Environmental and public health advocacy groups expressed alarm Friday after the Trump administration moved to increase the allowable level in U.S. waterways of a common herbicide linked to hermaphroditic amphibians and birth defects, cancer, and other harmful health effects in humans.
At issue in the proposal posted yesterday by the EPA is the threshold level of atrazine, the second most widely used herbicide in the U.S. Manufactured by Syngenta, atrazine is primarily used in agriculture as a weedkiller on crops. It is not authorized for use in the European Union, as the body said there wasn’t enough data to prove it wouldn’t have a harmful effect on groundwater.
“Human exposure to atrazine is linked to a number of serious health effects,” according to a factsheet from Pesticide Action Network. “A potent endocrine disrupter, atrazine interferes with hormonal activity of animals and humans at extremely low doses.”

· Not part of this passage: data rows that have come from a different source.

Fixpoint validate_readable_files (fields : tls_fields) : validation unit :=
  match fields with
  | [] => Ok tt
  | (field_name, value) :: fields =>
      match value with
      | None => validate_readable_files fields
      | Some path =>
          _ ← map_err (λ error, Security (field_name +:+ " could not read " +:+ path +:+ ": " +:+ error))
                (file_open path);
          validate_readable_files fields
      end
  end.

Definition validate_private_key_file (field_name path : string) : validation unit :=
  metadata ← map_err (λ error, Security (field_name +:+ " could not stat " +:+ path +:+ ": " +:+ error))
               (symlink_metadata path);
  _ ← reject (fm_is_symlink metadata) (Security (field_name +:+ " must not be a symlink: " +:+ path));
  _ ← reject (negb (fm_is_file metadata))
        (Security (field_name +:+ " must reference a regular file: " +:+ path));
  let mode := Z.land (fm_mode metadata) 0x1FF in
  reject (negb (Z.land mode 0x3F =? 0))
    (Security (field_name +:+ " must not be group/other accessible: " +:+ path +:+ " has mode " +:+
               octal_digits 3 mode)).

Fixpoint validate_private_key_files (fields : tls_fields) : validation unit :=
  match fields with
  | [] => Ok tt
  | (field_name, value) :: fields =>
      match value with
      | None => validate_private_key_files fields
      | Some path =>
          _ ← validate_private_key_file field_name path;
          validate_private_key_files fields
      end
  end.
Definition remove_legacy_request_cleanup_index (k r : string) (record : RequestRecord)
    (index : gmap string string) : gmap string string :=
  if negb (bool_decide (rq_state record = Completed)) then index
  else delete (legacy_request_cleanup_index_key "" (rq_updated_at_ms record) k r) index.

Definition load_request_record (k r : string) (s : MemoryMetadataStore)
    : res (option (RequestRecord * Z)) :=
  current ←
    match ms_request_records s !! ms_request_key k r with
    | Some (record, revision) =>
        _ ← RequestRecord_validate_schema_version record; Ok (Some (record, revision))
    | None => Ok None
    end;
  if (match current with Some _ => true | None => false end) ||
     negb (legacy_request_key_is_unambiguous k r)
  then Ok current
  else
    match ms_request_records s !! ms_legacy_request_key k r with
    | Some (record, revision) =>
        _ ← RequestRecord_validate_schema_version record;
        Ok (Some (record, Z.lor revision LEGACY_REQUEST_REVISION_FLAG))
    | None => Ok None
    end.

Definition create_request_record (k r : string) (record : RequestRecord) : op Z := λ s,
  match RequestRecord_validate_schema_version record with
  | Err e => (Err e, s)
  | Ok _ =>
      let stamped := RequestRecord_stamped_for_persistence record in
      if legacy_request_key_is_unambiguous k r &&
         bool_decide (is_Some (ms_request_records s !! ms_legacy_request_key k r))
      then (Err MetadataAlreadyExists, s)
      else
        match create_entry (ms_request_records s) (ms_request_key k r) stamped with
        | Err e => (Err e, s)
        | Ok (revision, m) =>
            (Ok revision,
             set_requests m (insert_request_cleanup_index k r stamped (ms_request_cleanup_index s)) s)
        end
  end.

(** [expected & FLAG != 0] and [expected & !FLAG]. *)
Definition is_legacy_revision (revision : Z) : bool :=
  negb (Z.land revision LEGACY_REQUEST_REVISION_FLAG =? 0).
Definition strip_legacy_flag (revision : Z) : Z :=
  Z.land revision (u64_max - LEGACY_REQUEST_REVISION_FLAG).
(** Under the capacity lock; [timeline] is what [build] makes. *)
Definition handle_or_insert_locked (idle : nat → bool) (key : string) (timeline : nat) (s : TimelineCacheStore)
    : res nat * TimelineCacheStore :=
  match tc_timelines s !! key with
  | Some existing => (Ok (ce_timeline existing), touch_entry key existing false s)
  | None =>
      let '(room, s) := make_room idle s in
      if room then
        match tc_timelines s !! key with
        | Some entry =>
            let '(access_tick, s) := next_access_tick s in
            (Ok (ce_timeline entry), set_timelines s (<[key := {| ce_timeline := ce_timeline entry;
               ce_last_access_tick := access_tick; ce_access_samples := ce_access_samples entry |}]> (tc_timelines s)))
        | None => (Ok timeline, insert_vacant key timeline s)
        end
      else (Err (TimelineRuntimeCacheSaturated key (tc_max_entries s)), s)
  end.

Definition timeline_handle_or_insert_with (idle : nat → bool) (key : string) (timeline : nat) (s : TimelineCacheStore)
    : res nat * TimelineCacheStore :=
  match tc_timelines s !! key with
  | Some existing => (Ok (ce_timeline existing), touch_entry key existing false s)
  | None => handle_or_insert_locked idle key timeline s
  end.

(** Replacing the state of a key that is present. *)
Definition replace_timeline (key : string) (timeline : nat) (s : TimelineCacheStore) : TimelineCacheStore :=
  let '(access_tick, s) := next_access_tick s in
  set_timelines s (<[key := {| ce_timeline := timeline; ce_last_access_tick := access_tick;
    ce_access_samples := 1 |}]> (tc_timelines s)).

Definition insert_timeline_locked (idle : nat → bool) (key : string) (timeline : nat) (s : TimelineCacheStore)
    : res unit * TimelineCacheStore :=
  match tc_timelines s !! key with
  | Some _ => (Ok tt, replace_timeline key timeline s)
  | None =>
      let '(room, s) := make_room idle s in
      if room then
        match tc_timelines s !! key with
        | Some _ => (Ok tt, replace_timeline key timeline s)
        | None => (Ok tt, insert_vacant key timeline s)
        end
      else (Err (TimelineRuntimeCacheSaturated key (tc_max_entries s)), s)
  end.

Definition insert_timeline (idle : nat → bool) (key : string) (timeline : nat) (s : TimelineCacheStore)
    : res unit * TimelineCacheStore :=
  match tc_timelines s !! key with
  | Some _ => (Ok tt, replace_timeline key timeline s)
  | None => insert_timeline_locked idle key timeline s
  end.

Definition remove_timeline (key : string) (s : TimelineCacheStore) : TimelineCacheStore :=
  match tc_timelines s !! key with
  | Some _ =>
      let s := set_timelines s (delete key (tc_timelines s)) in
      let s := maybe_compact_eviction_candidates (remove_eviction_generation key s) in
      set_entry_count s (wrap 64 (tc_entry_count s - 1))
  | None => s
  end.

Definition clear_cache (s : TimelineCacheStore) : TimelineCacheStore :=
  set_entry_count (set_candidates (set_generations (set_timelines s ∅) (tc_eviction_generation_counter s) ∅) []) 0.

(** ** The heap *)

Lemma candidate_le_total a b : candidate_le a b = true ∨ candidate_le b a = true.
Proof.
  destruct a as [[t g] k], b as [[t' g'] k']. simpl.
  destruct (Z.ltb_spec t t'), (Z.ltb_spec t' t), (Z.eqb_spec t t'), (Z.eqb_spec t' t); simpl; auto; try lia.
  destruct (Z.ltb_spec g g'), (Z.ltb_spec g' g), (Z.eqb_spec g g'), (Z.eqb_spec g' g); simpl; auto; try lia.
  unfold str_le. rewrite !bool_decide_eq_true. apply (total String.le).
Qed.

Lemma candidate_le_tick a b : candidate_le a b = true → a.1.1 ≤ b.1.1.
Proof.
  destruct a as [[t g] k], b as [[t' g'] k']. simpl.
  destruct (Z.ltb_spec t t'); [lia|]. destruct (Z.eqb_spec t t'); [lia|done].
Qed.

Lemma candidate_le_trans a b c : candidate_le a b = true → candidate_le b c = true → candidate_le a c = true.
Proof.
  destruct a as [[t g] k], b as [[t' g'] k'], c as [[t2 g2] k2]. simpl.
  destruct (Z.ltb_spec t t'), (Z.ltb_spec t' t2), (Z.ltb_spec t t2), (Z.eqb_spec t t'), (Z.eqb_spec t' t2), (Z.eqb_spec t t2);
    simpl; auto; try lia; try done.
  destruct (Z.ltb_spec g g'), (Z.ltb_spec g' g2), (Z.ltb_spec g g2), (Z.eqb_spec g g'), (Z.eqb_spec g' g2), (Z.eqb_spec g g2);
    simpl; auto; try lia; try done.
  unfold str_le. rewrite !bool_decide_eq_true. intros. by etrans.
Qed.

The proposed change, said Nathan Donley, a senior scientist at the Center for Biological Diversity, “will likely lead to an increase in atrazine in drinking water, particularly in the Midwest.”
As Donley’s group and Environmental Working Group (EWG) explain in a press statement, the proposal regards what the EPA calls the Concentration Equivalent Level of Concern (CELOC).
“Atrazine levels above this threshold require mitigations to bring the water body back into compliance. Below, this level, no action is required,” as Donley said in tweet.